La importancia de ampliar políticas sobre salud mental

12 Oct 2018

Son más comunes de lo que se piensa, aunque no siempre se las visibiliza, pese a que pueden llevar a quien las padece a quitarse la vida. Según la Organización Mundial de la Salud, la mitad de las enfermedades mentales comienzan antes de los 14 años, pero la mayoría de los casos ni se detectan ni se tratan. Respecto a la carga de morbilidad entre los adolescentes, la depresión ocupa el tercer lugar. Se celebró el miércoles el Día Mundial de la Salud Mental, cuyo objetivo es concientizar sobre los problemas de salud mental en todo el mundo y movilizar esfuerzos en apoyo de la salud mental.

El organismo internacional señala que el suicidio es la segunda causa de muerte entre los 15 y los 29 años. El consumo nocivo del alcohol y de drogas ilícitas entre los adolescentes constituye un problema serio en muchos países y puede generar comportamientos peligrosos, como prácticas sexuales de riesgo o la conducción temeraria; otro problema son los trastornos alimentarios.

La OMS destacó la importancia de la prevención que debe comenzar por conocer y entender los signos y síntomas precoces que alertan de una enfermedad mental. Los padres y los profesores pueden contribuir a crear en los niños y adolescentes aptitudes que les ayuden a hacer frente a los retos que se encontrarán cada día en casa y en la escuela. En las escuelas y otros entornos comunitarios se puede prestar apoyo psicosocial y se puede iniciar, mejorar o ampliar la capacitación de los profesionales sanitarios para que puedan detectar y tratar los trastornos mentales.

Según la Organización Panamericana de la Salud, una de cada cinco personas en el ámbito laboral puede experimentar un trastorno de salud mental; los problemas de esta naturaleza impactan en forma directa en los ámbitos de trabajo y se reflejan en el aumento del ausentismo, la reducción de la productividad y el aumento de los costos de atención de la salud. Una de las afecciones más comunes es la depresión que provoca angustia mental y repercute en las tareas cotidianas de una persona; a veces ello tiene efectos negativos en las relaciones con la familia y los amigos. En el peor de los casos puede llevar a quitarse la vida.

En 2016, el Ministerio de Salud de la Nación divulgó la estadística correspondiente a 2015 referida a los argentinos que se quitaron la vida. Tucumán tenía entonces la tasa más alta de suicidios en todas las edades. En el segmento de jóvenes de entre 20 y 24 años, Tucumán se hallaba primero con una tasa de 2,8. Según una encuesta del Ministerio de Salud de la provincia a jóvenes de entre 13 y 15 años, los factores de mayor riesgo que inciden al quitarse la vida son el acoso escolar y la soledad. El 59% dijo sentirse siempre solo; el 43% tenía dificultad para dormir; el 30% opinó que a sus padres no les interesaba lo que hacían. Y tres de cada 10 admitió sufrir acoso escolar.

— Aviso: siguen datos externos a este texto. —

(* ===== verification/TestUtil.v ===== *)
(** * [pkg/testutil]: the reporter of the package tests

    src/pkg/testutil/run.go.  The tests run in a goroutine with their output
    redirected into a pipe; [Run] reads the pipe line by line, reprints each
    result with a mark, and ends the process with the tests' exit code.  What the
    tests are, what they print and how they end is given: [m.Run()] is a list of
    bytes and a code.  The pipe holds [capacity] bytes that nobody reads. *)

From S2P Require Import Prelude GoStrconv GoUtf8 LogRecord GoFmt.
From S2P Require Wal WalFacts WalTheorems.
From Stdlib Require Import Ascii.

Import Wal (dropCR, raw_lines).

Local Open Scope Z_scope.

Definition nl : string := String "010" "".
Definition colorReset : string := String "027" "[0m".
Definition colorGreen : string := String "027" "[32m".
Definition colorRed : string := String "027" "[31m".

(** [testName(trimmed, prefix)]. *)
Definition testName (trimmed prefix : string) : string := TrimSpaceS (TrimPrefix trimmed prefix).

(** [-test.v] is given, or added at the end; [None] is the slice [os.Args[1:]] of
    no arguments at all. *)
Definition verbose_flag (arg : string) : bool :=
  bool_decide (arg = "-test.v") || bool_decide (arg = "-test.v=true") || HasPrefix arg "-test.v=".

Definition ensureVerbose (args : list string) : option (list string) :=
  match args with
  | [] => None
  | _ :: rest => Some (if existsb verbose_flag rest then args else args ++ ["-test.v"])
  end.

(** ** One line *)

Inductive mark :=
  | Passed (name : string)
  | Failed (name : string)
  | Skipped (name : string)
  | Dropped
  | Kept (line : string).

(** The [switch] on a line of the tests' output. *)
Definition classify (line : string) : mark :=
  let trimmed := TrimSpaceS line in
  if HasPrefix trimmed "--- PASS:" then Passed (testName trimmed "--- PASS:")
  else if HasPrefix trimmed "--- FAIL:" then Failed (testName trimmed "--- FAIL:")
  else if HasPrefix trimmed "--- SKIP:" then Skipped (testName trimmed "--- SKIP:")
  else if HasPrefix line "=== " then Dropped
  else if HasPrefix line "ok " || HasPrefix line "FAIL " || bool_decide (line = "PASS") || bool_decide (line = "FAIL")
  then Dropped
  else if bool_decide (line = "") then Dropped else Kept line.

(** What is printed for it. *)
Definition show (m : mark) : string :=
  match m with
  | Passed name => "✅ " +:+ colorGreen +:+ name +:+ colorReset +:+ nl
  | Failed name => "❌ " +:+ colorRed +:+ name +:+ colorReset +:+ nl
  | Skipped name => "⏭  " +:+ name +:+ nl
  | Dropped => ""
  | Kept line => line +:+ nl
  end.

(** The state of the loop: passed, failed, and what was printed. *)
Record Report := MkReport { rp_passed : Z; rp_failed : Z; rp_out : string }.

Definition report (rp : Report) (line : string) : Report :=
  let m := classify line in
  MkReport (rp_passed rp + match m with Passed _ => 1 | _ => 0 end)
    (rp_failed rp + match m with Failed _ => 1 | _ => 0 end) (rp_out rp +:+ show m).

Definition rule : string := "============================".

Definition totals (passed failed : Z) : string :=
  let total := Itoa (passed + failed) in
  nl +:+ rule +:+ nl
  +:+ "Results: " +:+ Itoa passed +:+ "/" +:+ total +:+ " passing, " +:+ Itoa failed +:+ "/" +:+ total +:+ " failing" +:+ nl
  +:+ rule +:+ nl.

(** ** The run *)

(** [bufio.MaxScanTokenSize]. *)
Definition maxToken : Z := 65536.

(** [bufio.Scanner] with its default buffer: the tokens up to the first line
    that does not fit, and where that line begins. *)
Fixpoint scan_tokens (lines : list bytes) (start : nat) : list bytes * option nat :=
  match lines with
  | [] => ([], None)
  | l :: lines =>
      if maxToken <=? Z.of_nat (length l) then ([], Some start)
      else let '(ts, long) := scan_tokens lines (start + length l + 1)%nat in (dropCR l :: ts, long)
  end.

(** The process exits, or waits for ever for the tests, which wait for somebody
    to read the pipe. *)
Inductive outcome :=
  | Exited (code : Z) (out : string)
  | Hung (out : string).

Definition reprint (data : bytes) : Report * option nat :=
  let '(ts, long) := scan_tokens (raw_lines [] data) 0 in
  (foldl report (MkReport 0 0 "") (of_bytes <$> ts), long).

(** [Run(m)]: [pipe_err] is the answer of [os.Pipe()], [data] and [code] are what
    [m.Run()] prints and returns. *)
Definition Run (capacity : Z) (args : list string) (pipe_err : option error) (data : bytes) (code : Z)
    : option (list string * outcome) :=
  args ← ensureVerbose args;
  Some (args,
    match pipe_err with
    | Some _ => Exited code (of_bytes data)
    | None =>
        let '(rp, long) := reprint data in
        let out := rp_out rp +:+ totals (rp_passed rp) (rp_failed rp) in
        match long with
        | Some start => if capacity <? Z.of_nat (length data) - (Z.of_nat start + maxToken) then Hung out else Exited code out
        | None => Exited code out
        end
    end).
(* ===== verification/CheckoutFacts.v ===== *)
(** * One client, one server, step by step

    The client of [Client] against the handlers of [Api] on the service of
    [Service], with an environment that fails nowhere: what each HTTP call of the
    client gets and what the service holds after it, in terms of the messages held
    and the delivery order.  [CheckoutTheorems] composes these to a whole run. *)

From S2P Require Import Prelude GoTime GoHeap GoSort GoStrconv GoUtf8 GoJson GoJsonFacts GoTimeFormat Model Codec CodecFacts LogRecord.
From S2P Require Import Engine EngineHeap EngineSpec EngineRefine EngineTheorems RecordSize.
From S2P Require Wal WalFacts WalTheorems Service ServiceFacts ServiceTrace ServiceTheorems.
From S2P Require Import GoJsonStream GoHttp Api ApiLaws ApiTheorems GoFmt Client ClientFacts ClientTheorems.
From Stdlib Require Import Ascii.

Import Service (QueueService, s_seq, s_queue, s_closed, s_wal, newUUID).
Import ServiceFacts (held, storable, readable, new_message, st_ok, carried_out, delivery_order, msg_less, msg_key).
Import ServiceTrace (Config, MkConfig, good, clock, room, answers, random_block, moves, c_svc, c_file, c_off, c_last).

Local Open Scope Z_scope.

(** ** The service *)

Abbreviation state := (QueueService * Wal.File)%type.

(** The service works in [mode] and holds the messages [l]; at least [k] more can
    be enqueued. *)
Record holds (off last : Z) (mode : QueueMode) (k : Z) (l : list Message) (st : state) : Prop := {
  hd_good : ∃ es bs, good (MkConfig off last st.1 st.2) es bs;
  hd_mode : Mode (s_queue st.1) = mode;
  hd_held : held st.1 ≡ₚ l;
  hd_ids : Forall (λ m, String.length (ID m) <= 36)%nat l;
  hd_seq : s_seq st.1 + k < 2 ^ 64;
  hd_order : q_nextOrder (s_queue st.1) + k < 2 ^ 64;
  hd_count : Z.of_nat (length l) + k <= snapshotLimit
}.

(** A call whose clock goes on and whose append is carried out. *)
Record healthy (off last : Z) (env : Env) : Prop := {
  hl_coherent : coherent off (e_now env);
  hl_plausible : plausible (e_now env);
  hl_forward : last <= t_wall (e_now env);
  hl_io : carried_out (e_append env)
}.

Fixpoint healthy_all (off last : Z) (envs : list Env) : Prop :=
  match envs with
  | [] => True
  | env :: envs => healthy off last env ∧ healthy_all off (t_wall (e_now env)) envs
  end.

Lemma healthy_clock off last env s f : healthy off last env → clock (MkConfig off last s f) (e_now env).
Proof. by intros [Hc Hp Hf _]. Qed.

Lemma holds_room off last mode k l st : holds off last mode k l st → 1 <= k → room st.1.
Proof.
  intros [_ _ Hh _ Hs Ho Hc] Hk. split; [lia|lia|]. rewrite Hh. unfold snapshotLimit in Hc. lia.
Qed.

Lemma holds_enqueue off last mode k l st env req b id :
  holds off last mode (k + 1) l st → 0 <= k → healthy off last env →
  e_random env = Ok b → random_block b → newUUID (Ok b) = Ok id → id ∉ ID <$> l →
  Validate req = None → fits req →
  let m := new_message (e_now env) id req st.1 in
  ∃ st', q_Enqueue env req st = Some (Ok m, st') ∧ holds off (t_wall (e_now env)) mode k (m :: l) st'
    ∧ s_seq st'.1 = s_seq st.1 + 1 ∧ storable m
    ∧ coherent off (AvailableAt m) ∧ t_wall (AvailableAt m) = t_wall (e_now env) + r_DelaySeconds req * Second.
Proof.
  intros Hh Hk He Er Hb Hid Hfresh Hv Hfit m. pose proof (holds_room _ _ _ _ _ _ Hh ltac:(lia)) as Hrm.
  destruct st as [s f]. destruct Hh as [(es & bs & Hg) Hmode Hheld Hids Hsq Ho Hc]. cbn [fst snd] in *.
  pose proof (healthy_clock off last env s f He) as Hck. pose proof Hg as [Hi _].
  destruct (ServiceTrace.newUUID_id (Ok b) id Hb Hid) as [Hne Hval].
  destruct (ServiceTrace.new_message_ok (MkConfig off last s f) (e_now env) id req Hck Hrm (ft_priority _ Hfit) Hv Hne Hval)
    as (Hst & Hcoh & Hav); [apply (ServiceFacts.inv_counter _ _ _ _ _ Hi)|].
  assert (id ∉ ID <$> held s) as Hfresh' by (by rewrite Hheld).
  assert (readable (WalTheorems.enqueue_entry (e_append env) m (s_wal s))) as Hread.
  { apply fits_readable; [done|apply Hst|apply (hl_io _ _ _ He)|by eapply newUUID_length]. }
  destruct (ServiceFacts.Enqueue_carried_out off (e_now env) (Ok b) id (e_append env) req s f es bs)
    as (s' & f' & b' & Hq & _ & Hh' & Hsq' & HM & HN & _); [apply Hi|done|done|exact Hst|exact Hcoh|done|apply Hrm|apply Hrm|apply He|exact Hread|].
  destruct (ServiceTrace.Enqueue_moves (MkConfig off last s f) es bs (e_now env) (Ok b) (e_append env) req Hg)
    as (r & s1 & f1 & Hq1 & Hmv & _).
  { split; [done|done|left; apply He|apply Hfit|done| |]; intros id' [= <-]%(eq_trans (eq_sym Hid)); [done|exact Hread]. }
  cbn [c_svc c_file] in Hq1. rewrite Hq in Hq1. injection Hq1 as <- <- <-.
  exists (s', f'). cbn [q_Enqueue service_queue fst snd]. rewrite Er, Hq. split; [done|]. split; [|done].
  destruct (ServiceTrace.mv_good _ _ _ _ _ _ Hmv) as (de & db & Hg' & _).
  split; cbn [fst snd].
  - by eexists _, _.
  - by rewrite HM.
  - by rewrite Hh', Hheld.
  - constructor; [by eapply newUUID_length|done].
  - lia.
  - lia.
  - cbn [length]. lia.
Qed.
(* ===== verification/CheckoutTheorems.v ===== *)
(** * The whole program: the checkout run

    The client of [Client] with its five jobs, over HTTP against the server of
    [Api] on the service and the log of [Service] and [Wal]: when the clocks of
    both sides meet a timetable, the run ends with PASS, in both modes. *)

From S2P Require Import Prelude GoTime GoHeap GoSort GoStrconv GoUtf8 GoJson GoJsonFacts GoTimeFormat Model Codec CodecFacts LogRecord.
From S2P Require Import Engine EngineHeap EngineSpec EngineRefine EngineTheorems RecordSize.
From S2P Require Wal WalFacts WalTheorems Service ServiceFacts ServiceTrace ServiceTheorems.
From S2P Require Import GoJsonStream GoHttp Api ApiLaws ApiTheorems GoFmt Client ClientFacts ClientTheorems CheckoutFacts.
From Stdlib Require Import Ascii.

Import Service (QueueService, s_seq, s_queue, newUUID).
Import ServiceFacts (held, storable, delivery_order, msg_less, msg_key).
Import ServiceTrace (random_block, c_svc, c_file).

Local Open Scope Z_scope.

(** ** The order of the jobs *)

(** Where the jobs of [script] stand in the order in which they are handed out:
    the captures, the receipt, the inventory webhook, the Stripe webhook. *)
Definition order_of (mode : QueueMode) : list jptr :=
  if decide (mode = ModeLIFO) then [3; 1; 0; 4; 2]%nat else [1; 3; 0; 4; 2]%nat.

Definition labels_of (ps : list jptr) : list string := omap (λ p, t_Label <$> script !! p) ps.

(** The summary of a run that passes. *)
Definition passed_rows (mode : QueueMode) : list (Z * string * string * string) :=
  imap (λ i l, let cell := l +:+ "  " +:+ payloadForLabel script l in (Z.of_nat i + 1, cell, cell, "ok"))
    (labels_of (order_of mode)).

Example order_fifo : labels_of (order_of ModeFIFO) = ["B"; "D"; "A"; "E"; "C"].
Proof. reflexivity. Qed.
Example order_lifo : labels_of (order_of ModeLIFO) = ["D"; "B"; "A"; "E"; "C"].
Proof. reflexivity. Qed.

#[local] Instance holds_proper off last mode k : Proper ((≡ₚ) ==> (=) ==> iff) (holds off last mode k).
Proof.
  assert (∀ l l' st, l ≡ₚ l' → holds off last mode k l st → holds off last mode k l' st) as Hperm.
  { intros l l' st Hp [Hg Hm Hh Hi Hs Ho Hc]. split; rewrite <- ?Hp; done. }
  intros l l' Hp st _ <-. split; apply Hperm; [done|by symmetry].
Qed.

Nos parece que se deberían ampliar las políticas públicas sobre salud mental integradas a otras áreas, así como organizar talleres para padres en los establecimientos educativos con el objetivo de concientizarlos sobre esta problemática que afecta a los chicos. Estas afecciones son consecuencia de la marcada tendencia en la sociedad al individualismo, a la promoción de lo superficial, al aislamiento, a la falta de comunicación y afecto, entre otras causas. La salud mental de los jóvenes debería ser una prioridad en nuestra sociedad.